3)      Pembaruan Utang
Pembaruan utang pada dasarnya merupakan penggantian objek atau subjek kontrak lama dengan objek atau subjek kontrak yang baru.
Macam-macam Pembaruan Utang:
a)       Penggantian Objek Kontrak
b)       Penggantian Debitor
c)       Penggantian Kreditor
Seperti halnya kontrak pada umumnya, maka pembaruan utang ini juga hanya dapat dilaksanakan oleh orang-orang yang cakap menurut hukum untuk melakukan kontrak dan pembaruan ini harus tegas ternyata dari perbuatannya dan tidak boleh terjadi hanya dengan persangkaan.

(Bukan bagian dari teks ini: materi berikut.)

(* ===== verification/Db.v ===== *)
(** * The database ([db.go])

    [DB] is the tree, the scheduler with its queue of apply jobs, the two
    waiters and the id generator.  [Put], [Get], the apply loop and the jobs run
    in goroutines of their own: an event is one step of one of them.  A job is
    interleaved with the others at each entry it applies, at the metadata, at
    the assignment of [lastCommitIndex] and at the trigger of the readers;
    [apply_job] is the closure run in one go.  Timeouts are a choice of the
    [select]; Raft is the source of the [ToApply] values ([System.v] connects
    it).  [db.lastCommitIndex] and the tree have no lock in the code: their
    reads and writes are taken to be atomic. *)
From S2P Require Import Prelude Proto Wal RaftNode.
From S2P Require Import Keys Slice Codec Node Storage BTree TreeFrame Tree TreeMap TreeLimits Generator Wait Scheduler Replay.

Local Open Scope Z_scope.

(** What the goroutine of the scheduler is doing: the entries of a job that are
    left, with [lastAppliedIdx]; or which of the last statements comes next. *)
Inductive running :=
  | Idle
  | Applying (ta : ToApply) (rest : list Log) (lastAppliedIdx : Z)
  | Committing (ta : ToApply)
  | Triggering (ta : ToApply).

Record DB := mkDB {
  kv_tree : BTree;
  scheduler : FifoScheduler ToApply;
  job : running;
  db_waiter : chans * waiter;
  applyWait : chans * waitTime;
  generator : Generator;
  lastCommitIndex : Z;
}.

Definition set_kv (b : BTree) (db : DB) : DB :=
  mkDB b (scheduler db) (job db) (db_waiter db) (applyWait db) (generator db) (lastCommitIndex db).
Definition set_scheduler (s : FifoScheduler ToApply) (db : DB) : DB :=
  mkDB (kv_tree db) s (job db) (db_waiter db) (applyWait db) (generator db) (lastCommitIndex db).
Definition set_job (j : running) (db : DB) : DB :=
  mkDB (kv_tree db) (scheduler db) j (db_waiter db) (applyWait db) (generator db) (lastCommitIndex db).
Definition set_waiter (w : chans * waiter) (db : DB) : DB :=
  mkDB (kv_tree db) (scheduler db) (job db) w (applyWait db) (generator db) (lastCommitIndex db).
Definition set_applyWait (w : chans * waitTime) (db : DB) : DB :=
  mkDB (kv_tree db) (scheduler db) (job db) (db_waiter db) w (generator db) (lastCommitIndex db).
Definition set_generator (g : Generator) (db : DB) : DB :=
  mkDB (kv_tree db) (scheduler db) (job db) (db_waiter db) (applyWait db) g (lastCommitIndex db).
Definition set_lastCommitIndex (i : Z) (db : DB) : DB :=
  mkDB (kv_tree db) (scheduler db) (job db) (db_waiter db) (applyWait db) (generator db) i.

Section db.
Context `{GrowPolicy}.

(** [Open], for the files that are found on disk; the node has started. *)
Definition Open {W} `{Storage W} (fuel : nat) (file meta : bytes) (nodeID now : Z) (walStorage : W)
    : outcome DB :=
  kv ← NewBTreeWithPath file meta;
  let db := mkDB kv NewFifoScheduler Idle (mkChans 0 ∅, newWaiter) (mkChans 0 ∅, newWaitTime)
              (NewGenerator (u16 nodeID) now) 0 in
  kv ← wrap_err "replay WAL" (ReplayWAL fuel kv walStorage);
  Ok (set_kv kv db).

(** ** Applying *)

(** One turn of the loop of the job. *)
Definition apply_entry (fuel : nat) (e : Log) (db : DB) : outcome DB :=
  kv ← panic_err "applier" (put fuel (GetKey (log_Data e)) (GetValue (log_Data e)) (kv_tree db));
  cmd ← deref (log_Data e);
  w ← waiter_Trigger (cmd_RequestId cmd) (db_waiter db).1 (db_waiter db).2;
  Ok (set_waiter w (set_kv kv db)).

Fixpoint apply_entries (fuel : nat) (es : list Log) (lastAppliedIdx : Z) (db : DB) : outcome (Z * DB) :=
  match es with
  | [] => Ok (lastAppliedIdx, db)
  | e :: es =>
      db ← apply_entry fuel e db;
      apply_entries fuel es (log_Id e) db
  end.

Definition apply_meta (ta : ToApply) (lastAppliedIdx : Z) (db : DB) : outcome DB :=
  if 0 <? zlen (ta_Entries ta) then
    kv ← updateMeta lastAppliedIdx (ta_CommitIndex ta) (kv_tree db);
    Ok (set_kv kv db)
  else Ok db.

Definition trigger_readers (ord : list Z) (ta : ToApply) (db : DB) : outcome DB :=
  w ← waitTime_Trigger ord (ta_CommitIndex ta) (applyWait db).1 (applyWait db).2;
  Ok (set_applyWait w db).

(** The closure of the job. *)
Definition apply_job (fuel : nat) (ord : list Z) (ta : ToApply) (db : DB) : outcome DB :=
  '(lastAppliedIdx, db) ← apply_entries fuel (ta_Entries ta) 0 db;
  db ← apply_meta ta lastAppliedIdx db;
  let db := set_lastCommitIndex (ta_CommitIndex ta) db in
  trigger_readers ord ta db.

(** The same, one step at a time. *)
Definition job_step (fuel : nat) (ord : list Z) (db : DB) : outcome (option DB) :=
  match job db with
  | Idle => Ok None
  | Applying ta (e :: rest) _ =>
      db ← apply_entry fuel e db;
      Ok (Some (set_job (Applying ta rest (log_Id e)) db))
  | Applying ta [] lastAppliedIdx =>
      db ← apply_meta ta lastAppliedIdx db;
      Ok (Some (set_job (Committing ta) db))
  | Committing ta => Ok (Some (set_job (Triggering ta) (set_lastCommitIndex (ta_CommitIndex ta) db)))
  | Triggering ta =>
      db ← trigger_readers ord ta db;
      Ok (Some (set_job Idle db))
  end.

(** The scheduler takes the next job. *)
Definition start_job (db : DB) : option DB :=
  match job db, s_queue (scheduler db) with
  | Idle, _ :: _ =>
      let '(task, s) := nextTask (scheduler db) in
      let j := match job_do task with Some ta => Applying ta (ta_Entries ta) 0 | None => Idle end in
      Some (set_job j (set_scheduler s db))
  | _, _ => None
  end.

(** [applyLoop] receives from the Raft node. *)
Definition applyLoop (ta : ToApply) (db : DB) : DB :=
  set_scheduler (AddTask (NewJob "applier" ta) (scheduler db)) db.

(** ** Put and Get *)

Record put_call := mkPutCall {
  pc_id : Z;
  pc_chan : nat;
  pc_key : bytes;
  pc_val : bytes;
}.

(** [Put] up to the proposal it hands to [Process]. *)
Definition Put_propose (key val : bytes) (db : DB) : put_call * Message * DB :=
  let '(id, g) := Next (generator db) in
  let '(ch, w) := waiter_Register id (db_waiter db).1 (db_waiter db).2 in
  (mkPutCall id ch key val, proposal (mkCmd (go_string "PUT") key val id),
   set_waiter w (set_generator g db)).

(** How a context ends: the timeout passes, or the caller's context is cancelled. *)
Inductive ctx_end := DeadlineExceeded | Canceled.

Definition ctx_Err (c : ctx_end) : goerr :=
  match c with
  | DeadlineExceeded => ErrMsg "context deadline exceeded"
  | Canceled => ErrMsg "context canceled"
  end.

(** The case of a [select] that is taken: the channel, or [mainCtx.Done()]. *)
Inductive select_case := SelWoken | SelDone (c : ctx_end).

(** The answer of [stepSM] by how its [select] ended, and of [Process]. *)
Definition stepSM_result (sent : select_case) : outcome unit :=
  match sent with
  | SelWoken => Ok tt
  | SelDone e => Err (ErrWrap "stepSM: context cancelled" (ctx_Err e))
  end.

Definition Process (sent : select_case) : outcome unit := wrap_err "stepsm" (stepSM_result sent).

(** The rest of [Put], by how the [select] of [stepSM] ended and the case its
    own [select] takes: [None] while it waits. *)
Definition Put_await (sent c : select_case) (call : put_call) (db : DB) : option (outcome unit) :=
  match wrap_err "consensus" (Process sent), c with
  | Ok _, SelWoken => if decide (pc_chan call ∈ ch_closed (db_waiter db).1) then Some (Ok tt) else None
  | Ok _, SelDone e => Some (Err (ErrWrap "put timeout" (ctx_Err e)))
  | res, _ => Some res
  end.

(** [Get] up to its [select]. *)
Definition Get_wait (db : DB) : option nat * DB :=
  let '(ch, w) := waitTime_Wait (lastCommitIndex db) (applyWait db).1 (applyWait db).2 in
  (ch, set_applyWait w db).

Definition Get_read (fuel : nat) (key : bytes) (db : DB) : outcome (bytes * DB) :=
  '(value, kv) ← wrap_err "get" (Get fuel key (kv_tree db));
  Ok (value, set_kv kv db).

(** The rest of [Get]: [None] while it waits. *)
Definition Get_await (fuel : nat) (c : select_case) (ch : option nat) (key : bytes) (db : DB)
    : option (outcome (bytes * DB)) :=
  match c with
  | SelWoken => if decide (is_closed ch (applyWait db).1) then Some (Get_read fuel key db) else None
  | SelDone e => Some (Err (ErrWrap "get timeout" (ctx_Err e)))
  end.

(** ** The steps of a job are the job *)

Fixpoint run_job (n : nat) (fuel : nat) (ord : list Z) (db : DB) : outcome (option DB) :=
  match n with
  | O => Ok (Some db)
  | S n =>
      r ← job_step fuel ord db;
      match r with Some db => run_job n fuel ord db | None => Ok None end
  end.

Lemma set_job_twice j j' db : set_job j (set_job j' db) = set_job j db.
Proof. done. Qed.

Lemma apply_entry_job fuel e j db : apply_entry fuel e (set_job j db) = set_job j <$> apply_entry fuel e db.
Proof.
  unfold apply_entry. change (kv_tree (set_job j db)) with (kv_tree db).
  change (db_waiter (set_job j db)) with (db_waiter db).
  destruct (panic_err _ _); cbn [mbind outcome_bind]; [|done..].
  destruct (deref _) as [cmd| |]; cbn [mbind outcome_bind]; [|done..]. by destruct (waiter_Trigger _ _ _).
Qed.

Lemma apply_meta_job ta i j db : apply_meta ta i (set_job j db) = set_job j <$> apply_meta ta i db.
Proof. unfold apply_meta. destruct (0 <? zlen (ta_Entries ta)); [|done].
  change (kv_tree (set_job j db)) with (kv_tree db). by destruct (updateMeta i (ta_CommitIndex ta) (kv_tree db)).
Qed.

Lemma trigger_readers_job ord ta j db :
  trigger_readers ord ta (set_job j db) = set_job j <$> trigger_readers ord ta db.
Proof. unfold trigger_readers. change (applyWait (set_job j db)) with (applyWait db). by destruct (waitTime_Trigger _ _ _ _). Qed.

(** The four kinds of step, whatever the job was before. *)
Lemma step_entry fuel ord ta e es i db :
  job_step fuel ord (set_job (Applying ta (e :: es) i) db) =
  (fun db => Some (set_job (Applying ta es (log_Id e)) db)) <$> apply_entry fuel e db.
Proof.
  transitivity (db' ← apply_entry fuel e (set_job (Applying ta (e :: es) i) db);
    Ok (Some (set_job (Applying ta es (log_Id e)) db'))); [done|].
  rewrite apply_entry_job. by destruct (apply_entry fuel e db).
Qed.

Lemma step_meta fuel ord ta i db :
  job_step fuel ord (set_job (Applying ta [] i) db) =
  (fun db => Some (set_job (Committing ta) db)) <$> apply_meta ta i db.
Proof.
  transitivity (db' ← apply_meta ta i (set_job (Applying ta [] i) db);
    Ok (Some (set_job (Committing ta) db'))); [done|].
  rewrite apply_meta_job. by destruct (apply_meta ta i db).
Qed.

Lemma step_trigger fuel ord ta db :
  job_step fuel ord (set_job (Triggering ta) db) =
  (fun db => Some (set_job Idle db)) <$> trigger_readers ord ta db.
Proof.
  transitivity (db' ← trigger_readers ord ta (set_job (Triggering ta) db); Ok (Some (set_job Idle db'))); [done|].
  rewrite trigger_readers_job. by destruct (trigger_readers ord ta db).
Qed.

Lemma run_job_S n fuel ord db :
  run_job (S n) fuel ord db =
  r ← job_step fuel ord db; match r with Some db => run_job n fuel ord db | None => Ok None end.
Proof. done. Qed.

Lemma run_entries n fuel ord ta es i db :
  run_job (length es + n) fuel ord (set_job (Applying ta es i) db) =
  '(i', db') ← apply_entries fuel es i db;
  run_job n fuel ord (set_job (Applying ta [] i') db').
Proof.
  revert i db. induction es as [|e es IH]; intros i db; [done|].
  cbn [length Nat.add apply_entries]. rewrite run_job_S, step_entry.
  by destruct (apply_entry fuel e db) as [db1| |]; [apply IH|..].
Qed.

(** A job that runs step by step, entry by entry, does what its closure
    does: with the three steps after its entries it ends, in the same state or
    with the same panic. *)
Theorem job_steps_equal fuel ord ta db :
  run_job (length (ta_Entries ta) + 3) fuel ord (set_job (Applying ta (ta_Entries ta) 0) db) =
  db' ← apply_job fuel ord ta db; Ok (Some (set_job Idle db')).
Proof.
  rewrite run_entries. unfold apply_job.
  destruct (apply_entries fuel _ 0 db) as [[i db1]| |]; cbn [mbind outcome_bind]; [|done..].
  rewrite run_job_S, step_meta. destruct (apply_meta ta i db1) as [db2| |]; [|done..].
  change (run_job 1 fuel ord (set_job (Triggering ta) (set_lastCommitIndex (ta_CommitIndex ta) db2)) =
    (db' ← trigger_readers ord ta (set_lastCommitIndex (ta_CommitIndex ta) db2); Ok (Some (set_job Idle db')))).
  rewrite run_job_S, step_trigger. by destruct (trigger_readers ord ta _).
Qed.

End db.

4)      Perjumpaan Utang atau Kompensasi
Perjumpaan utang atau kompensasi ini terjadi jika antara dua pihak saling berutang antara satu dan yang lain sehingga apabila utang tersebut masing-masing diperhitungkan dan sama nilainya, kedua belah pihak akan bebas dari utangnya. Perjumpaan utang ini secara hukum walaupun hal itu tidak diketahui oleh si debitor. Perjumpaan ini hanya dapat terjadi jika utang tersebut berupa uang atau barang habis karena pemakaian yang sama jenisnya serta dapat ditetapkan dan jatuh tempo. Walaupun telah disebutkan bahwa utang tersebut harus sudah jatuh tempo untuk dapat dijumpakan, namun dalam hal terjadi penundaan pembayaran, tetap saja dapat dilakukan perjumpaan utang.
5)      Percampuran Utang
Apabila kedudukan kreditor dan debitor berkumpul pada satu orang, utang tersebut hapus demi hukum. Dengan demikian, percampuran utang tersebut juga dengan sendirinya menghapuskan tanggung jawab penanggung utang. Namun sebaliknya, apabila percampuran utang terjadi pada penanggung utang, tidak dengan sendirinya menghapuskan utang pokok. Demikian pula percampuran utang terhadap salah seorang piutang tanggung menanggung tersebut tidak dengan sendirinya menghapuskan utang kawan-kawan berutangnya.
6)      Pembebasan Utang
Pembebasan utang bagi kreditor tidak dapat dipersangkakan, tetapi harus dibuktikan karena jangan sampai utang tersebut sudah cukup lama tidak ditagih, debitor menyangka bahwa terjadi pembebasan utang. Hanya saja pengembalian sepucuk tanda piutang asli secara sukarela oleh kreditor. Maka, hal itu merupakan suatu bukti tentang pembebasan utangnya bahkan terhadap orang lain yang turut berutang secara tanggung menanggung.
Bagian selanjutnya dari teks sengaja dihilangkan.